Habertürk
    Takipde Kalın!
      Günlük gelişmeleri takip edebilmek için habertürk uygulamasını indirin
        Anasayfa Özel İçerikler Muharrem Sarıkaya İki günde 122 kez sallandık…

        SON iki gün içinde Türkiye’nin depremle 122 kez sallandığını söylesem, sanırım sizin için de şaşırtıcı gelir…

        Son dört gün içindeki rakam ise bunun üç katına yakın…

        Boğaziçi Rasathanesi ve Deprem Araştırma Enstitüsü verilerine göre, son 4 gün içinde insanoğlunun depremi hissetmesine yol açan 3 ve üzerinde tam 18 deprem meydana geldi.

        Bunların üçü ise 4 ve üzerindeki depremler…

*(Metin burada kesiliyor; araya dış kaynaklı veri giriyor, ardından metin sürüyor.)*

(** A handler has commands that wait for its answer.  It answers each of them at most
    once, and when it is told to terminate after it was started, it answers them all. *)
Class RequestHandlerLaws `{RequestHandler} := {
  rh_pending : R -> list Z;
  rh_started : R -> Prop;
  rh_new_pending f ids ns g t et : rh_pending (rh_new f ids ns g t et) = ids;
  rh_answers rh e :
    outputs (rh_process_event rh e) (fun p es => acked es ++ rh_pending p.1 ⊆+ rh_pending rh);
  rh_submits rh e :
    outputs (rh_process_event rh e) (fun _ es => Forall (fun c => exists id r, c = SubmitAck id r) (sents es));
  rh_events rh e : yields (rh_process_event rh e) (fun p => from_option issued [] p.2 = []);
  rh_none rh w : rh_process_event rh None w = (Ok (rh, None), w);
  rh_status f ids ns g t et ls mt :
    no_err (rh_process_event (rh_new f ids ns g t et) (Some (RELedgerStatus ls None (Some mt))));
  rh_start f ids ns g t et e : starts_request e ->
    yields (rh_process_event (rh_new f ids ns g t et) (Some e)) (fun p => rh_started p.1);
  rh_step rh e : rh_started rh -> yields (rh_process_event rh e) (fun p => rh_started p.1);
  rh_terminate rh w : rh_started rh ->
    exists p es, rh_process_event rh (Some Terminate) w = (Ok p, set_effects (effects w ++ es) w) /\
      sents es = (fun id => SubmitAck id (inl PoolTerminated)) <$> rh_pending rh;
}.

Section implementation.
Context `{Machine} `{Sha256} `{JsonText} `{PoolCodecs} `{Base58} `{HashOrder} `{Bls}
  `{ResponseCodec} `{!StateProofService}.

Definition impl_pending (rh : option RequestSM) : list Z :=
  match rh with Some sm => if is_terminal sm then [] else cmd_ids sm | None => [] end.

Definition impl_started (rh : option RequestSM) : Prop :=
  match rh with Some sm => state sm <> Start | None => False end.

Lemma impl_answers rh e :
  outputs (process_event rh e) (fun p es => acked es ++ impl_pending p.1 ⊆+ impl_pending rh).
Proof.
  destruct e as [e|]; [|by apply outputs_ret]. destruct rh as [sm|]; [|by apply outputs_ret].
  cbn [process_event]. destruct (is_terminal sm) eqn:Ht.
  - intros w. rewrite bind_run. unfold handle_event. rewrite bind_run. unfold dispatch.
    assert (state sm = Finish) as -> by (unfold is_terminal in Ht; by destruct (state sm)).
    exists []. split; [apply world_step_refl|]. cbn. by rewrite Ht.
  - eapply outputs_bind; [eapply outputs_bind; [by apply answered_dispatch|]|].
    + intros [s ev] es Ha. apply outputs_ret. instantiate (1 := fun p es => exists s ev, p = (set_state sm s, ev) /\ answered (cmd_ids sm) (s, ev) es).
      exists s, ev. by rewrite app_nil_r.
    + intros [sm' ev'] es (s & ev & [= -> ->] & Ha). apply outputs_ret. cbn. rewrite Ht, app_nil_r.
      unfold answered, acked in *. cbn [fst snd] in Ha. unfold is_terminal. cbn.
      destruct s; try (by rewrite Ha). destruct Ha as [(r & -> & _)|[-> _]]; [|apply submseteq_nil_l].
      rewrite app_nil_r, <-list_fmap_compose. cbn. by rewrite list_fmap_id.
Qed.

(** A handler only answers submitted requests. *)
Lemma impl_submits rh e :
  outputs (process_event rh e) (fun _ es => Forall (fun c => exists id r, c = SubmitAck id r) (sents es)).
Proof.
  destruct e as [e|]; [|by apply outputs_ret; constructor]. destruct rh as [sm|]; [|by apply outputs_ret; constructor].
  cbn [process_event]. destruct (is_terminal sm) eqn:Ht.
  - intros w. rewrite bind_run. unfold handle_event. rewrite bind_run. unfold dispatch.
    assert (state sm = Finish) as -> by (unfold is_terminal in Ht; by destruct (state sm)).
    exists []. split; [apply world_step_refl|constructor].
  - eapply outputs_bind; [eapply outputs_bind; [by apply answered_dispatch|]|].
    + intros [s ev] es Ha. apply outputs_ret. instantiate (1 := fun _ es => exists p, answered (cmd_ids sm) p es).
      exists (s, ev). by rewrite app_nil_r.
    + intros [sm' ev'] es [p Ha]. apply outputs_ret. rewrite app_nil_r. unfold answered in Ha.
      destruct p.1; try (rewrite Ha; constructor). destruct Ha as [(r & -> & _)|[-> _]]; [|constructor].
      apply Forall_fmap, Forall_true. intros c. by eexists _, _.
Qed.

(** The events for the pool carry no commands. *)
Lemma dispatch_events sm e : yields (dispatch sm e) (fun p => from_option issued [] p.2 = []).
Proof.
  unfold dispatch. destruct (state sm) as [|s|s|s|s|s|].
  - destruct e; cbn [handle_start]; unfold start_full; walk_yields; done.
  - destruct e; cbn [handle_single]; unfold single_reply, try_to_continue; walk_yields; done.
  - destruct e; cbn [handle_consensus]; unfold consensus_reply, consensus_timeout; walk_yields; done.
  - destruct e; cbn [handle_catchup_single]; walk_yields; done.
  - assert (forall root n hs a id, yields (catchup_target sm s root n hs a id) (fun p => from_option issued [] p.2 = [])) as Ht.
    { intros root n hs a id. unfold catchup_target, _process_catchup_target. cbv zeta.
      eapply yields_bind_of with (P := fun r => from_option issued [] r.2 = []); [walk_yields; try done|].
      - destruct a0 as [|[]]; done.
      - intros [[s' fin] ev] Hev. cbn in Hev. walk_yields; done. }
    destruct e as [ls [node|] mt| | | | | | | | | | | | | | |]; cbn [handle_catchup_consensus]; try apply Ht; walk_yields; done.
  - destruct e; cbn [handle_full]; unfold full_reply; walk_yields; done.
  - by apply yields_ret.
Qed.

Lemma impl_events rh e : yields (process_event rh e) (fun p => from_option issued [] p.2 = []).
Proof.
  destruct e as [e|]; [|by apply yields_ret]. destruct rh as [sm|]; [|by apply yields_ret].
  cbn [process_event]. eapply yields_bind_of.
  - eapply yields_bind_of; [apply dispatch_events|]. intros [s ev] Hev.
    apply yields_ret. instantiate (1 := fun p => from_option issued [] p.2 = []). exact Hev.
  - intros [sm' ev] Hev. by apply yields_ret.
Qed.

(** Only [Start] leads to [Start]. *)
Lemma dispatch_started sm e : state sm <> Start \/ starts_request e ->
  yields (dispatch sm e) (fun p => p.1 <> Start).
Proof.
  intros Hs. unfold dispatch. destruct (state sm) as [|s|s|s|s|s|] eqn:Hst.
  - destruct Hs as [Hs|Hs]; [done|]. destruct e; try done; cbn [handle_start]; unfold start_full; walk_yields; done.
  - destruct e; cbn [handle_single]; unfold single_reply, try_to_continue; walk_yields; done.
  - destruct e; cbn [handle_consensus]; unfold consensus_reply, consensus_timeout; walk_yields; done.
  - destruct e; cbn [handle_catchup_single]; walk_yields; done.
  - unfold handle_catchup_consensus, catchup_target. walk_yields; done.
  - destruct e; cbn [handle_full]; unfold full_reply; walk_yields; done.
  - by apply yields_ret.
Qed.

Lemma impl_step rh e : impl_started rh -> yields (process_event rh e) (fun p => impl_started p.1).
Proof.
  destruct rh as [sm|]; [|done]. intros Hs. destruct e as [e|]; [|by apply yields_ret].
  cbn [process_event]. eapply yields_bind_of.
  - eapply yields_bind_of; [apply (dispatch_started sm e); by left|]. intros [s ev] Hne.
    apply yields_ret. instantiate (1 := fun p => state p.1 <> Start). exact Hne.
  - intros [sm' ev] Hne. by apply yields_ret.
Qed.

Lemma impl_start f ids ns g t et e : starts_request e ->
  yields (process_event (Some (request_new f ids ns g t et)) (Some e)) (fun p => impl_started p.1).
Proof.
  intros He. cbn [process_event]. eapply yields_bind_of.
  - eapply yields_bind_of; [apply (dispatch_started _ e); by right|]. intros [s ev] Hne.
    apply yields_ret. instantiate (1 := fun p => state p.1 <> Start). exact Hne.
  - intros [sm' ev] Hne. by apply yields_ret.
Qed.

Lemma impl_terminate rh w : impl_started rh ->
  exists p es, process_event rh (Some Terminate) w = (Ok p, set_effects (effects w ++ es) w) /\
    sents es = (fun id => SubmitAck id (inl PoolTerminated)) <$> impl_pending rh.
Proof.
  destruct rh as [sm|]; [|done]. intros Hs. cbn in Hs.
  assert (forall s, state sm = s -> s <> Start -> s <> Finish ->
    dispatch sm Terminate = (_ ← _finish_request (cmd_ids sm); mret (Finish, None))) as Hd.
  { intros s Hss. unfold dispatch. rewrite Hss. by destruct s. }
  cbn [process_event]. rewrite bind_run. unfold handle_event. rewrite bind_run.
  unfold impl_pending. destruct (is_terminal sm) eqn:Ht.
  - unfold dispatch. assert (state sm = Finish) as -> by (unfold is_terminal in Ht; by destruct (state sm)).
    cbn. eexists _, []. rewrite app_nil_r. split; [by destruct w|done].
  - rewrite (Hd _ eq_refl) by (done || (intros He; unfold is_terminal in Ht; by rewrite He in Ht)).
    rewrite bind_run. unfold _finish_request, _send_replies, send.
    rewrite (forM_emit (fun id => Sent (SubmitAck id (inl PoolTerminated)))). cbn.
    eexists _, _. split; [reflexivity|]. apply (sents_sent (fun id => SubmitAck id (inl PoolTerminated))).
Qed.

(** The handler of [RequestHandler.v] keeps its promises. *)
#[export] Program Instance RequestHandlerImplLaws : RequestHandlerLaws := {|
  rh_pending := impl_pending;
  rh_started := impl_started;
  rh_answers := impl_answers;
  rh_submits := impl_submits;
  rh_events := impl_events;
  rh_start := impl_start;
  rh_step := impl_step;
  rh_terminate := impl_terminate;
|}.
Next Obligation. done. Qed.
Next Obligation. done. Qed.
Next Obligation.
  intros. cbn. apply no_err_bind; [|by intros []]. apply no_err_bind; [|by intros []].
  cbn. apply no_err_bind; [|intros msg; apply no_err_bind; [done|by intros]].
  intros w e. unfold lift. by destruct (message_to_json _).
Qed.
End implementation.

(** ** Commands are conserved *)

Section conservation.
Context `{Machine} `{Sha256} `{JsonText} `{PoolCodecs} `{Base58} `{HashOrder} `{Bls}
  `{!RequestHandler} `{!RequestHandlerLaws} `{Sodium} `{SpParsers}.

Definition handlers_pending (m : gmap string R) : list Z := concat (rh_pending <$> (map_to_list m).*2).

(** The commands that wait in a state. *)
Definition pending (s : PoolState) : list Z :=
  match s with
  | GettingCatchupTarget s => g_cmd_id s :: rh_pending (g_request_handler s)
  | SyncCatchup s => s_cmd_id s :: rh_pending (s_request_handler s)
  | Active s => handlers_pending (request_handlers s)
  | _ => []
  end.

Lemma handlers_pending_insert k rh m :
  handlers_pending (<[k:=rh]> m) ≡ₚ rh_pending rh ++ handlers_pending (delete k m).
Proof.
  unfold handlers_pending. rewrite <-insert_delete_eq, map_to_list_insert by apply lookup_delete_eq. done.
Qed.

Lemma handlers_pending_lookup k rh m : m !! k = Some rh ->
  handlers_pending m ≡ₚ rh_pending rh ++ handlers_pending (delete k m).
Proof. intros Hk. rewrite <-(insert_id m k rh Hk) at 1. apply handlers_pending_insert. Qed.

Lemma handlers_pending_delete k m : handlers_pending (delete k m) ⊆+ handlers_pending m.
Proof.
  destruct (m !! k) as [rh|] eqn:Hk; [|by rewrite delete_id].
  rewrite (handlers_pending_lookup k rh m Hk). apply submseteq_inserts_l. done.
Qed.

Lemma quiet_build_node_state mt : quiet (build_node_state mt).
Proof. apply quiet_bind; [apply quiet_gets|]. intros. apply quiet_lift. Qed.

        HAKKİRİ’NİN DURUMU

        Sallantının büyük bölümü 6 Şubat depremine yol açan fay hatlarında; bu da gösteriyor ki artçı depremler devam edecek…

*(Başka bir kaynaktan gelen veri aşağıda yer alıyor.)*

(* ===== verification/DidCommands.v ===== *)
(** * DidCommands: DIDs in a wallet, and those that only the ledger knows

    Models [DidCommandExecutor] of [libindy/src/commands/did.rs] over any [IndyWallet].  A
    command that needs a DID of the ledger is deferred: it waits, by a number, for the reply to a
    request, and is then executed again.  The callbacks that are called and the requests that
    are sent are the result of a command.  [list_my_dids_with_meta], which only reads all records of
    a type, is left out. *)

From stdpp Require Import gmap.
From S2P Require Import StateProof Prelude Errors Json PoolTypes Encryption Crypto QueryEncryption Storage Wallet Stream WalletService WalletServiceFacts IndyWallet CryptoCommands Anoncreds Tails Revocation IssuerCommands Response LedgerTypes LedgerService.

(** ** Data *)

(** Of [domain/crypto/did.rs] *)
Record DidMetadata := mk_did_metadata { dm_value : string }.
Record DidWithMeta := mk_did_with_meta {
  dw_did : string;
  dw_verkey : string;
  dw_temp_verkey : option string;
  dw_metadata : option string;
}.
Record TemporaryDid := mk_temporary_did { tmp_did : string; tmp_verkey : string }.

Definition Did_from (temp_did : TemporaryDid) : Did := mk_did (tmp_did temp_did) (tmp_verkey temp_did).

(** Of [domain/ledger/attrib.rs] and [nym.rs] *)
Record Endpoint := mk_endpoint { ha : string; ep_verkey : option string }.
Record GetNymResultDataV0 := mk_nym_data { nd_identifier : option string; nd_dest : string; nd_role : option string; nd_verkey : option string }.
Record GetNymResultDataV1 := mk_nym_data_v1 { n1_ver : string; n1_id : string; n1_did : string; n1_verkey : option string; n1_role : option string }.
(** The data of a reply of the first format is a text. *)
Inductive GetNymReplyResult :=
| GetNymReplyResultV0 (data : option string)
| GetNymReplyResultV1 (res : GetReplyResultV1 GetNymResultDataV1).
Record GetAttResultV0 := mk_att_v0 { a0_identifier : string; a0_data : string; a0_dest : string; a0_raw : string }.
Record GetAttResultDataV1 := mk_att_v1 { a1_ver : string; a1_id : string; a1_did : string; a1_raw : string }.
Inductive GetAttrReplyResult :=
| GetAttrReplyResultV0 (res : GetAttResultV0)
| GetAttrReplyResultV1 (res : GetReplyResultV1 GetAttResultDataV1).

(** serde_json; [AttribData] has one field, the endpoint. *)
Class DidCodecs := {
  did_with_meta_to_string : DidWithMeta -> option string;
  nym_reply_from_str : string -> option (Reply GetNymReplyResult);
  nym_data_from_str : string -> option GetNymResultDataV0;
  attr_reply_from_str : string -> option (Reply GetAttrReplyResult);
  attrib_data_from_str : string -> option Endpoint;
}.

(** The commands; a callback is a number. *)
Inductive DidCommand :=
| CreateAndStoreMyDid (wallet_handle : Z) (my_did_info : MyDidInfo) (cb : Z)
| ReplaceKeysStart (wallet_handle : Z) (key_info : KeyInfo) (did : string) (cb : Z)
| ReplaceKeysApply (wallet_handle : Z) (did : string) (cb : Z)
| StoreTheirDid (wallet_handle : Z) (their_did_info : TheirDidInfo) (cb : Z)
| GetMyDidWithMeta (wallet_handle : Z) (my_did : string) (cb : Z)
| KeyForDid (pool_handle wallet_handle : Z) (did : string) (cb : Z)
| KeyForLocalDid (wallet_handle : Z) (did : string) (cb : Z)
| SetEndpointForDid (wallet_handle : Z) (did : string) (endpoint : Endpoint) (cb : Z)
| GetEndpointForDid (wallet_handle pool_handle : Z) (did : string) (cb : Z)
| SetDidMetadata (wallet_handle : Z) (did metadata : string) (cb : Z)
| GetDidMetadata (wallet_handle : Z) (did : string) (cb : Z)
| AbbreviateVerkey (did verkey : string) (cb : Z)
| GetNymAck (wallet_handle : Z) (result : IndyErrorKind + string) (deferred_cmd_id : Z)
| GetAttribAck (wallet_handle : Z) (result : IndyErrorKind + string) (deferred_cmd_id : Z).

(** What a callback is given *)
Inductive DidResult := Nothing | Text (s : string) | Pair (s t : string) | EndpointResult (s : string) (t : option string).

        Bazıları da Kuşadası bölgesinde; bu da gösteriyor ki yakın geçmişte Ege Denizi içinde meydana gelen depremin etkileri sürüyor…

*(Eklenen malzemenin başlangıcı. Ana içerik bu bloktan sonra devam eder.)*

(* ===== verification/DidFacts.v ===== *)
(** * DidFacts: what the commands on DIDs promise

    Theorems on [DidCommands.v]: every callback is called once or waits; the key of a DID that
    only the ledger knows is fetched, stored and returned; the keys of a DID are replaced in two
    steps; an abbreviated verkey is written out again; what is left behind when a command fails
    half way. *)

From Stdlib Require Import Strings.Ascii.
From stdpp Require Import gmap.
From S2P Require Import StateProof Prelude Errors Hashing Json Wql PoolTypes Encryption Crypto QueryEncryption Storage Wallet Stream WalletService WalletServiceFacts IndyWallet ToyTexts CryptoCommands CryptoFacts RequestSigning SigningFacts Anoncreds Tails Revocation IssuerCommands Response LedgerTypes LedgerService LedgerFacts DidCommands.

(** ** Callbacks *)

Definition cb_of (c : DidCommand) : list Z :=
  match c with
  | CreateAndStoreMyDid _ _ cb | ReplaceKeysStart _ _ _ cb | ReplaceKeysApply _ _ cb | StoreTheirDid _ _ cb | GetMyDidWithMeta _ _ cb
  | KeyForDid _ _ _ cb | KeyForLocalDid _ _ cb | SetEndpointForDid _ _ _ cb | GetEndpointForDid _ _ _ cb | SetDidMetadata _ _ _ cb
  | GetDidMetadata _ _ cb | AbbreviateVerkey _ _ cb => [cb]
  | GetNymAck _ _ _ | GetAttribAck _ _ _ => []
  end.

Definition called (s : DidSent) : list Z := match s with CallBack cb _ => [cb] | _ => [] end.

(** The commands that are ever deferred *)
Definition is_deferrable (c : DidCommand) : bool := match c with KeyForDid _ _ _ _ | GetEndpointForDid _ _ _ _ => true | _ => false end.

Definition calls (sent : list DidSent) : list Z := sent ≫= called.

Section callbacks.
Context `{Machine} `{JsonText} `{Ed25519} `{Base58} `{CryptoTexts} `{OptionCodecs} `{DidCodecs}.
Context `{!IndyObject KeyPair} `{!IndyObject Did} `{!IndyObject TheirDid} `{!IndyObject TemporaryDid} `{!IndyObject DidMetadata} `{!IndyObject Endpoint}.
Context {W : Type} `{!IndyWallet W}.
Context (crypto : CryptoService).
Implicit Types (d : DidCommandExecutor W) (drawn : Drawn).

Definition waiting d : list Z := map_to_list (deferred_commands d) ≫= fun kv => cb_of kv.2.
Definition deferrable d : Prop := map_Forall (fun _ c => is_deferrable c = true) (deferred_commands d).

(** A run of commands, each with what it draws *)
Fixpoint run (commands : list (Drawn * DidCommand)) : StateM IndyErrorKind (DidCommandExecutor W) (list DidSent) :=
  match commands with
  | [] => mret []
  | (drawn, c) :: commands => sent ← execute crypto drawn c; rest ← run commands; mret (sent ++ rest)
  end.

Lemma on_wallets_keeps {A} (m : StateM IndyErrorKind W A) d : deferred_commands (on_did_wallets m d).2 = deferred_commands d.
Proof. unfold on_did_wallets, within. by destruct (m (did_wallets d)). Qed.

Lemma attempt_wallets {A} (m : StateM IndyErrorKind W A) d r d' : attempt (on_did_wallets m) d = (Ok r, d') ->
  deferred_commands d' = deferred_commands d.
Proof.
  pose proof (on_wallets_keeps m d) as Hk. unfold attempt. destruct (on_did_wallets m d) as [[a|e| |] d1]; cbn in Hk; intros [= <- <-]; done.
Qed.

(** What is sent is one call of the callback, or a request for which the command waits. *)
Definition answered drawn (borrowed : bool) (cb : Z) (c : DidCommand) d (sent : list DidSent) d' : Prop :=
  (calls sent = [cb] /\ deferred_commands d' = deferred_commands d) \/
  (borrowed = false /\ calls sent = [] /\ deferred_commands d' = <[dr_next_id drawn := c]> (deferred_commands d)).

Lemma answer_answers {A} drawn b c cb (f : A -> DidResult) m d sent d' : answer cb f m d = (Ok sent, d') -> answered drawn b cb c d sent d'.
Proof.
  unfold answer. intros (r & d1 & Hr & Hm)%M_bind_Ok. cbv [mret StateM_ret] in Hm. injection Hm as <- <-.
  left. split; [done|by eapply attempt_wallets].
Qed.

Lemma fetch_answers drawn b cb c d sent d' :
  (exists h p did, _fetch_their_did_from_ledger drawn b h p did c d = (Ok sent, d')) \/
  (exists h p did, _fetch_attrib_from_ledger drawn b h p did c d = (Ok sent, d')) -> answered drawn b cb c d sent d'.
Proof.
  unfold _fetch_their_did_from_ledger, _fetch_attrib_from_ledger, _defer_command.
  intros [(h & p & did & Hf)|(h & p & did & Hf)]; destruct b; cbn in Hf; [done| |done|]; inv_run; right; split_and!; try done.
Qed.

        Geçen hafta sonu Hakkari’de depremi yaşamış biri olarak belirteyim ki 4 ve üzerindeki deprem ciddi sallıyor.

        Özellikle yapıların %86’sı 5 ve üzerindeki bir depreme dayanıklı olmadığı tespit edilmiş ve raporlanmış Hakkari'de 4,5 üzeri deprem etkili oluyor, korkutuyor.

        Hakkari ayrı bir kaygı kaynağı, çünkü depremin olması durumunda bir tarafı 3 bin metre dağ Cilo Buzul Dağları serisi, diğer yanı da Zap suyunun aktığı yollardan geçip kente ulaşmak da olanaksız…

        Neyse ki 1930’da 7,2 ile Yüksekova’nın İran sınırında yaşanan 3 bin binayı yıkıp, 2 bin 514 kişinin ölümüne neden olan depremin üzerinden çok zaman geçmedi.

        Henüz çok yüksek bir enerji birikiminin bu denli kısa sürede olmayacağı varsayılıyor; AFAD uzmanları yakın bir gelecekte deprem öngörmüyor.

        DÜZCE’DE ARTÇI 25 YILDA GELDİ…

        Jeolog Prof. Dr. Oktan Tüysüz de aynı görüşte; ancak varsayımlar yakın zamanda bir büyük deprem göstermiyor olsa da depremin ne zaman nerede nasıl bir şekilde ortaya çıkacağını kesin dille söylemenin de olanağı yok…

        Prof. Dr. Tüysüz’e göre son günlerde çok fazla rastlanılan sallantılar deprem sonrası iki yıla kadar devam edebilir; sonrasında ise azalır…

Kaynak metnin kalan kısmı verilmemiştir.